Although this is only Contrived’s second full-length release, the band has been together for four years. McNeill and Campbell, two friends who grew up together in Stellarton, originally formed the group. Before that, both were big fans of the early Dependent Music bands, such as Burnt Black. Coincidentally, McNeill joined a band with Dependent co-founder Brian Borcherdt called the Trephines as a student in Toronto. He moved back to Nova Scotia and started Contrived with Campbell in 2001, later adding Wintersleep cohorts Mike Bigelow on bass and Tim D’Eon to second guitar. Not surprisingly, Contrived now makes its home on the Dependent roster.

The current incarnation of Contrived came together in 2004 after D’Eon left the band. bringing former Slight Return guitarist Samuel into the fold.

Dead Air Verbatim took over a year-and-a-half to record, partly due to Campbell and Bigelow’s duties in other bands (they both play in Wintersleep, the Holy Shroud and the Remains of Brian Borcherdt) and mostly because of intensive writing sessions.

“It’s a long process with them,” Samuel says. “We’ll play, work on parts for a while, then we’ll stop and talk about the parts and what we think we can do to make it tighter. It feels like getting in there and really thinking about what you want to play, not settling on the first thing.”

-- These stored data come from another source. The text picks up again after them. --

(** C4: Every run of [DialContext] is a path of the interleaved system that starts and
    ends with the dialer's map of pending requests, and whose calls are exactly those of
    the run that concern the requests.  When the manager offers no registered server, the run
    makes none of them and changes no request; otherwise a new dial with the channel of the new request draws its identifier and
    runs to its end.  It returns a connection exactly when the select on that channel
    received it, the only other steps being those of that connection's handler; it
    returns the context's error exactly when that select ended without one; and it does
    not wait when the listener did not confirm.  The identifier is new and the connection
    not yet known. *)
Theorem DialContext_refines d tr d' r s :
  unique_ids (I := servers_conn) (cm d, servers d) →
  traces (DialContext d) tr (d', r) → related s d →
  (∀ i ch st, ev CNewUUID i ∈ tr → dials s !! ch ≠ Some (i, st)) →
  (∀ h, r = Ok h → conns s !! h = None) →
  match request_events tr with
  | [] => ¬ offered d ∧ requests d' = requests d ∧ next_ch d' = next_ch d ∧ is_Ok r = false
  | _ => offered d ∧ ∃ i s',
      path (Dial (next_ch d)) (λ b, ∃ h, r = Ok h ∧ b = Handler h) s (request_events tr) s' ∧
      reqs s' = requests d' ∧ next_ch d' = S (next_ch d) ∧ dial_end (next_ch d) i tr r s s'
  end.
Proof.
  intros Hu Htr [Hok Hreqs Hnext] Hi Hh.
  pose proof (wpM_trace _ _ _ _ _ _ (DialContext_spec d Hu) Htr) as H. unfold dial_context_post in H.
  unfold offered. destruct (GetConn (cm d)) as [[oc b]|]; [|destruct H as (-> & -> & ->); naive_solver].
  destruct oc as [c|]; [|destruct H as (-> & -> & ->); naive_solver].
  destruct (decide (registered d c)); [|destruct H as (-> & -> & ->); naive_solver].
  destruct H as (i & tr1 & rx & tx & tr2 & -> & Ht & Hr & Hn & H).
  change (requests (set_cm (b, servers d) d)) with (requests d) in Hr.
  change (next_ch (set_cm (b, servers d) d)) with (next_ch d) in Hn, H.
  assert (ev CNewUUID i ∈ ev CNewUUID i :: tr1 ++ tr2) as Hin by left.
  specialize (λ ch st, Hi i ch st Hin). unfold dial_end.
  rewrite (dial_context_events i tr1 _ _ _ tr2 Ht). split; [by exists c, b|]. exists i. destruct r as [h|e].
  - destruct H as (_ & _ & ->).
    destruct (dial_path_received s (λ b, ∃ h', Ok h = Ok h' ∧ b = Handler h') i (next_ch d) h Hok Hi Hnext
      (Hh h eq_refl) (ex_intro _ h (conj eq_refl eq_refl))) as (s' & Hs' & Hr' & Hd' & Hc').
    exists s'. split; [exact Hs'|]. split; [by rewrite Hr', Hreqs, Hr|]. split; [exact Hn|by split].
  - set (l := request_events tr2).
    assert (l = [ev (CSelectConn (next_ch d)) None] ∧ e = ContextErr ∨
            l = [] ∧ ∃ e', e = Wrapf "failed to request connection: %w" e') as Hl.
    { destruct H as [(-> & _ & ->)|(e' & -> & _ & _ & Hp)]; [by left|]. right.
      split; [by apply protocol_request_events|by exists e']. }
    destruct (dial_path_ended s (λ b, ∃ h', Err e = Ok h' ∧ b = Handler h') i (next_ch d) l Hi Hnext)
      as (s' & Hs' & Hr' & Hd' & Hc'); [naive_solver|].
    exists s'. split; [exact Hs'|]. split; [by rewrite Hr', Hreqs, Hr|]. split; [exact Hn|].
    split; [exact Hd'|]. split; [exact Hc'|]. destruct Hl as [[-> ->]|[-> [e' ->]]]; [by left|].
    right. by exists e'.
Qed.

Recording with producer Andy Magoffin in London, Ontario and James Shaw in Lunenburg, the band ran into technical difficulties when a digital transfer took even more time to fix before Idea of East’s Laurence Currie could mix the album in Halifax.

“It was like it had a hex on it the whole time,” McNeill says. “It was hard for us, like any band, to get the money together to support it, extra hard because other members are in other bands, and then just as far as transferring to a digital medium it took forever.”

But the length of time it took to release Dead Air Verbatim could work in Contrived’s favour as the record is one of the most anticipated local records this year, perhaps only behind Wintersleep’s recent release. The band has set modest goals for itself following the release, planning on a summer tour of eastern Canada and Ontario, maybe doing some recording along the way, dark clothes and friendly minds in tow.

“I know people have been waiting for awhile and we just want people to hear it and I hope they like it,” Samuel says. He pauses. “World domination is always good.”